■ TASK REQUIREMENTS ■
Where a line of the material contains the string "concat", copy that line.
(WORKING DATA begins)
Lemma channel_ext b p e q pr :
  is_channel (state p) = true -> openers_ok (ext b p) -> pending p <> [] ->
  channel_step p = (e, q, pr) -> same (run (ext b p)) (emit e (run (ext b q))).
Proof.
  intros Hc Hok Hne Hst. destruct (channel_not_done (ext b p) Hc) as [Hd Hch].
  assert (pending (ext b p) <> []) as Hne' by (simpl; by intros [? _]%app_nil).
  destruct (transitions_separated p) as [Hsep Hnd].
  unfold channel_step in Hst. destruct (first_marker (pending p) (transitions p)) as [[[i m] a]|] eqn:Ef.
  - destruct (marker_nonempty _ _ _ _ _ (transitions_nonempty p) Ef) as [_ Hl].
    apply reflexive_eq. assert (pr = true) as ->.
    { destruct (preamble _ && _), (text_events _ _); by injection Hst as <- <- <-. }
    rewrite (run_step_emit (ext b p) e (ext b q) true Hne' Hd); [done|]. rewrite Hch. unfold channel_step.
    simpl pending. change (transitions (ext b p)) with (transitions p).
    rewrite (first_marker_app _ _ _ _ _ _ Hsep Hnd Ef), take_app_le, !drop_ext by lia.
    change (state (ext b p)) with (state p). unfold ext. rewrite text_events_set_pending.
    pose proof (text_events_pending (take i (pending p)) p).
    destruct (preamble _ && _), (text_events _ _) as [ev p']; injection Hst as <- <-; done.
  - change (fst <$> transitions p) with (markers p) in Hst. rewrite overlap_holdback in Hst.
    set (size := length (pending p) - _) in Hst. destruct (bool_decide (size = 0) || _) eqn:Eb.
    { injection Hst as <- <- <-. unfold emit. simpl. by destruct (run _). }
    apply orb_false_iff in Eb as [Hsz Hsp]. apply bool_decide_eq_false in Hsz.
    set (t := take size (pending p)) in *. set (r := drop size (pending p)) in *.
    assert (size <= length (pending p)) as Hle by (unfold size; lia).
    assert (t <> []) as Ht by (intros Ht%(f_equal length); unfold t in Ht; rewrite length_take in Ht; simpl in Ht; lia).
    assert (pending (ext b p) = t ++ (r ++ b)) as Hpe by (unfold ext, t, r; simpl; by rewrite app_assoc, take_drop).
    rewrite (text_split (ext b p) t (r ++ b) Hc Hpe).
    + unfold after, ext. rewrite text_events_set_pending. simpl.
      pose proof (text_events_pending t p). destruct (text_events t p) as [ev p']. by injection Hst as <- <- <-.
    + split; [done|]. intros Hpre. simpl in Hpre. rewrite Hpre in Hsp. unfold isspace in Hsp.
      rewrite bool_decide_eq_false_2 in Hsp by done. done.
    + rewrite <- Hpe. apply safe_upto_app. intros d j Hj. unfold t. rewrite length_take_le by done.
      apply (holdback_safe _ _ d); [|done]. pose proof (first_marker_spec (pending p) (transitions p)) as H.
      by rewrite Ef in H.
    + intros H1 H2 j Hj. destruct Hok as [Hok|[_ Hok]]; [simpl in *; congruence|]. by apply (Hok H1 j).
Qed.

Lemma argument_ext b p e q pr :
  state p = Argument -> pending p <> [] ->
  argument_step json_loads p = (e, q, pr) -> run (ext b p) = emit e (run (ext b q)).
Proof.
  intros Hs Hne Hst. assert (pending (ext b p) <> []) as Hne' by (simpl; by intros [? _]%app_nil).
  unfold argument_step in Hst. destruct (find ARGUMENT_CLOSE (pending p)) as [i|] eqn:Ef; injection Hst as <- <- <-.
  - pose proof (find_Some ARGUMENT_CLOSE (pending p) i) as [H _]. destruct (H Ef) as [Ho%occurs_at_length _].
    erewrite (run_step_emit (ext b p) [] _ true Hne'); [reflexivity|simpl; congruence|].
    unfold parser_step, argument_step. simpl pending. change (state (ext b p)) with (state p).
    rewrite Hs, (find_app _ _ b _ Ef), take_app_le, drop_ext by lia. done.
  - rewrite overlap_holdback. set (size := length (pending p) - _).
    assert (size <= length (pending p)) as Hle by (unfold size; lia).
    assert (ext b p = set_pending (take size (pending p) ++ (drop size (pending p) ++ b)) p) as ->
      by (unfold ext; by rewrite app_assoc, take_drop).
    rewrite argument_split; [simpl; unfold emit; apply surjective_pairing|done|].
    rewrite app_assoc, take_drop. apply safe_upto_app. intros d j Hj. rewrite length_take_le by done.
    apply (holdback_safe _ _ d); [|done]. intros j' (m & ->%list_elem_of_singleton & Ho).
    rewrite find_None in Ef. by apply (Ef j').
Qed.

Lemma container_ext b p e q pr :
  is_container (state p) = true -> pending p <> [] ->
  container_step json_dumps p = (e, q, pr) -> run (ext b p) = emit e (run (ext b q)).
Proof.
  intros Hc Hne Hst. assert (pending (ext b p) <> []) as Hne' by (simpl; by intros [? _]%app_nil).
  destruct (container_not_done (ext b p) Hc) as [Hd Hcs]. destruct container_separated as [Hsep Hnd].
  assert (forall n, n <= length (pending p) -> safe_upto (fst <$> container_markers) (pending p ++ b) n ->
    run (ext b p) = emit [] (run (ext b (set_pending (drop n (pending p)) p)))) as Hsplit.
  { intros n Hn Hsafe.
    assert (ext b p = set_pending (take n (pending p) ++ (drop n (pending p) ++ b)) p) as ->
      by (unfold ext; by rewrite app_assoc, take_drop).
    rewrite container_split; [unfold emit; simpl; apply surjective_pairing|done|].
    by rewrite app_assoc, take_drop, length_take_le. }
  unfold container_step in Hst. destruct (first_marker (pending p) _) as [[[i m] a]|] eqn:Ef.
  - destruct (marker_nonempty _ _ _ _ _ container_nonempty Ef) as [_ Hl].
    destruct (decide (m = END_OF_MESSAGE)) as [->|Hm].
    { injection Hst as <- <- <-. erewrite (run_step_emit (ext b p) [] _ true Hne' Hd); cycle 1.
      { rewrite Hcs. unfold container_step. simpl pending.
        by rewrite (first_marker_app _ _ _ _ _ _ Hsep Hnd Ef), decide_True. }
      rewrite !run_done by done. done. }
    destruct (find_from SEP _ _) as [end_|] eqn:Es.
    2:{ injection Hst as <- <- <-. apply Hsplit; [lia|]. apply safe_upto_app. intros d j Hj.
        pose proof (first_marker_spec (pending p ++ d) container_markers) as H.
        rewrite (first_marker_app _ _ _ _ _ _ Hsep Hnd Ef) in H. by apply H. }
    assert (length m <= length (drop i (pending p))) as Hlm by (rewrite length_drop; lia).
    pose proof (find_from_app _ _ b _ _ Es) as Es'.
    apply find_from_Some in Es as (Hge & Ho%occurs_at_length & _).
    assert (step (ext b p) = (e, ext b q, true) /\ pr = true) as [Hstep ->].
    { rewrite Hcs. unfold container_step. simpl pending.
      rewrite (first_marker_app _ _ _ _ _ _ Hsep Hnd Ef), decide_False, drop_ext, Es' by (done || lia).
      rewrite (drop_app_le _ b) by lia. unfold slice in *. rewrite take_app_le by lia.
      destruct (split_head _) as [[name rest]|]; [|by injection Hst as <- <- <-].
      unfold ext. rewrite container_header_set_pending in Hst. rewrite !container_header_set_pending.
      simpl in Hst. by injection Hst as <- <- <-. }
    rewrite (run_step_emit (ext b p) e (ext b q) true Hne' Hd Hstep). done.
  - injection Hst as <- <- <-. rewrite overlap_holdback. apply Hsplit; [lia|]. apply safe_upto_app.
    intros d j Hj. apply (holdback_safe _ _ d); [|done]. pose proof (first_marker_spec (pending p) container_markers) as H.
    by rewrite Ef in H.
Qed.

Lemma step_ext b p e q pr :
  state p <> Done -> openers_ok (ext b p) -> pending p <> [] ->
  step p = (e, q, pr) -> same (run (ext b p)) (emit e (run (ext b q))).
Proof.
  intros Hd Hok Hne. unfold parser_step.
  destruct (state p) eqn:Es; try done; intros Hst;
    first [by eapply channel_ext; [rewrite Es|..]
          |by apply reflexive_eq; eapply argument_ext
          |by apply reflexive_eq; eapply container_ext; [rewrite Es|..]].
Qed.

(** A run on longer text is the run on its beginning followed by a run on the rest. *)
Lemma run_ext b p :
  openers_ok (ext b p) ->
  same (run (ext b p)) (emit (run p).1 (run (ext b (run p).2))) /\ openers_ok (ext b (run p).2).
Proof.
  remember (length (pending p)) as n eqn:Hn. revert p Hn. induction n as [n IH] using lt_wf_ind. intros p -> Hok.
  destruct (decide (pending p = [])) as [Hp|Hp].
  { rewrite (run_nil p Hp). split; [|done]. apply reflexive_eq, surjective_pairing. }
  destruct (decide (state p = Done)) as [Hd|Hd].
  { rewrite (run_done p Hd). split; [apply reflexive_eq; by rewrite !run_done|].
    destruct Hok as [Hok|[Hu _]]; [by left|right]. split; [|simpl; congruence]. simpl in *.
    intros i j Hi Hj. enough (length (pending p) + i = length (pending p) + j) by lia.
    apply Hu; by apply occurs_at_shift. }
  destruct (step p) as [[e q] pr] eqn:Hst. pose proof (step_ext b p e q pr Hd Hok Hp Hst) as Hse.
  pose proof (step_openers b p e q pr Hp Hst Hok) as Hoq. rewrite (run_step_emit p e q pr Hp Hd Hst).
  destruct pr; [|done]. pose proof (step_consumes _ _ _ _ Hp Hst) as (k & Hk & Hq & Hpos).
  destruct (IH (length (pending q))) with (p := q) as [H1 H2]; [rewrite Hq, length_drop; specialize (Hpos eq_refl); lia|done|done|].
  cbn [emit fst snd]. split; [|done]. rewrite Hse, H1, emit_emit. done.
Qed.

Lemma feed_run delta p : feed json_loads json_dumps delta p = Some (run (ext delta p)).
Proof. unfold feed. by rewrite feed_loop_run by (simpl; lia). Qed.

Lemma ext_ext a b p : ext b (ext a p) = ext (a ++ b) p.
Proof. unfold ext. simpl. by rewrite <- app_assoc. Qed.

Notation feed_all := (feed_all json_loads json_dumps).

Lemma feed_all_one p d :
  feed_all p [d] = Some ((run (ext d p)).1 ++ finish (run (ext d p)).2).
Proof. cbn [KimiK3.feed_all]. rewrite feed_run. by destruct (run _). Qed.

Lemma feed_all_join p d ds :
  openers_ok (ext (d ++ concat ds) p) ->
  exists es es', feed_all p (d :: ds) = Some es /\ feed_all p [d ++ concat ds] = Some es' /\ flat es = flat es'.
Proof.
  revert p d. induction ds as [|d' ds IH]; intros p d Hok.
  { simpl concat in *. rewrite app_nil_r. eexists _, _. by rewrite feed_all_one. }
  cbn [concat] in *. rewrite <- ext_ext in Hok.
  destruct (run_ext _ _ Hok) as [[H1 H2] Hok'].
  change (feed_all p (d :: d' :: ds)) with
    (match feed json_loads json_dumps d p with
     | Some (events, p') => (app events) <$> feed_all p' (d' :: ds) | None => None end).
  rewrite feed_run. destruct (run (ext d p)) as [e q] eqn:Er. cbn [fst snd] in *.
  destruct (IH q d' Hok') as (es & es' & -> & Hes' & Hfl). rewrite feed_all_one in *. rewrite <- ext_ext.
  injection Hes' as <-. eexists _, _. split_and!; [done|done|].
  cbn [emit fst snd] in H1, H2. by rewrite !flat_app, H1, H2, Hfl, !flat_app, <- app_assoc.
Qed.
End run.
(WORKING DATA ends)
■ SOLUTION FOR THIS TASK ■
  openers_ok (ext (d ++ concat ds) p) ->
  exists es es', feed_all p (d :: ds) = Some es /\ feed_all p [d ++ concat ds] = Some es' /\ flat es = flat es'.
  { simpl concat in *. rewrite app_nil_r. eexists _, _. by rewrite feed_all_one. }
  cbn [concat] in *. rewrite <- ext_ext in Hok.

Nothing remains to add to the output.